The worker, who was staying in a block that was cleared of COVID-19, had bought a flight ticket home on his own and became agitated when his employer was not facilitative of his return.
A dispute occurred as the worker did not discuss with his employer his intention to return home, the MOM had said. He was allowed to leave Singapore the next day.
On August 2, another worker had appeared to harm himself at his dormitory in Sungei Kadut. Photos circulating online show a man lying bloodied on a stairwell.
“Checks by the MOM found that the worker had no salary arrears, and his food and accommodation were provided for. There was also no indication that he was in distress before the incident,” the Ministry said.
There have been more cases of workers trying to harm themselves or who have expressed a desire to do so because of the stressful situation, according to Justin Paul, a mental health programme manager at HeahlthServe, a non-profit organisation.
HealthServee has seen an increase in the number of workers tapping their mental health services.
In April, 71 workers reached out to them through their virtual advisory sessions, counselling services and online group therapy sessions.
It saw 244 workers in June and 207 in July. In total, HealthServe received queries from about 750 workers so far.

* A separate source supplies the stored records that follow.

(** While main has not returned, somebody can move. *)
Lemma proc_progress c :
  proc_minv c -> Ret MainReturned ∈ threads c \/ OutOfFuel ∈ threads c \/ can_step (fun _ => GoroutineEnded) c.
Proof.
  intros (tss & Hts & HI). destruct (out_of_fuel_dec (threads c)) as [?|Hf]; [by right; left|].
  assert (Hmain : exists x, x ∈ concat tss /\ w_main x = 1).
  { apply weigh_pos; [intros []; simpl; lia|]. rewrite (pv_main _ _ HI). lia. }
  destruct Hmain as (x & Hx & Hwx). destruct x; try done.
  destruct (owner_progress proc_inv prank proc_may_block proc_fork proc_end (fun _ => GoroutineEnded)) with (c := c) (tss := tss) (x := Main)
    as [Hs|(p & t & Hp & Hm & Hfin & Hcwp)]; try done; [|by right; right|left].
  - intros o t y Ho Hn Hy. destruct o as [[]|v| | |]; try done; [destruct Ho as [Ho _]|destruct Ho as [_ Ho]];
      rewrite Forall_forall in Ho; by apply Ho.
  - destruct p as [[]|v| | | | |]; try done. by destruct Hcwp.
Qed.

(** Once main has returned, everything the client was told to close is shut. *)
Lemma proc_shutdown c :
  proc_minv c -> Ret MainReturned ∈ threads c ->
  let cs := p_client (shared c) in
  cl_closed cs = true /\ forall x, x ∈ cl_probers cs -> x ∈ cl_closers cs \/ shut (cl_world cs) x.
Proof.
  intros (tss & Hts & HI) [i Hi]%list_elem_of_lookup cs. destruct (Forall2_lookup_l _ _ _ _ _ Hts Hi) as (t & Hti & _ & u & Hu & Hend).
  destruct (pv_client _ _ HI) as [g HC]. fold cs in HC. set (T := omap pc (concat tss)) in *.
  assert (Hsub : forall x, x ∈ u -> x ∈ T).
  { intros x Hx%Hu%elem_pc. apply elem_pc. apply list_elem_of_In, in_concat. exists t.
    split; apply list_elem_of_In; [by eapply list_elem_of_lookup_2|done]. }
  assert (Hpos : forall w : gtok -> Z, (w = w_won \/ w = w_right) -> forall z, 0 <= w z) by (intros w [-> | ->] []; simpl; lia).
  pose proof (ci_won _ _ _ _ _ HC) as Hw. pose proof (ci_rights _ _ _ _ _ HC) as Hr.
  assert (Hwon : cl_closed cs = true /\ exists l, Won l ∈ u /\ forall x, x ∈ l -> evidence u x).
  { destruct Hend as [_ [(l & Hl & He)|[Hl _]]].
    - split; [|by exists l]. pose proof (weigh_elem w_won (Won l) T (Hpos _ ltac:(by left)) (Hsub _ Hl)) as Hge. simpl in Hge.
      destruct (cl_closed cs); [done|lia].
    - exfalso. apply Hsub in Hl. pose proof (ci_lost _ _ _ _ _ HC Hl) as Hcl. rewrite Hcl in Hw.
      destruct (weigh_pos w_won T) as (y & Hy & Hwy); [intros []; simpl; lia|lia|]. destruct y; try done.
      assert (Heq : Lost = Won cs0); [|done].
      apply (weigh_unique w_right T); try done; [by apply Hpos; right|lia]. }
  destruct Hwon as (Hcl & l & Hl & He). split; [done|]. intros x Hx.
  destruct (ci_tracked _ _ _ _ _ HC x) as [?|(l' & Hl' & Hxl)]; [by right|by left|right].
  assert (Heq : Won l' = Won l).
  { apply (weigh_unique w_won T); try done; [by apply Hpos; left|rewrite Hw, Hcl; lia|by apply Hsub]. }
  injection Heq as ->. eapply (evidence_shut cfg); [exact HC|apply (ci_named _ _ _ _ _ HC); auto|].
  eapply evidence_mono; [|by apply He]. intros y Hy. by apply Hsub.
Qed.

End process.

Broadly-speaking they are stressed by various uncertainties,” said Dr Chan Lai Gwen, a psychiatrist based at Tan Tock Seng Hospital who volunteers with HealthServe.
Singapore on Thursday reported 301 new COVID-19 cases, taking the country’s total count to 54,555.
Four of the new cases were in the community.
The remaining cases were linked to foreign workers.
Authorities have said they expect to lift quarantines on all dormitories this week, except for some blocks serving as quarantine zones.
“We continue to aggressively test the final batch of dormitory residents, and remain on track to clear all the dormitories by August 7, except for a few standalone blocks in the dormitories that serve as quarantine facilities,” the Ministry of Health said.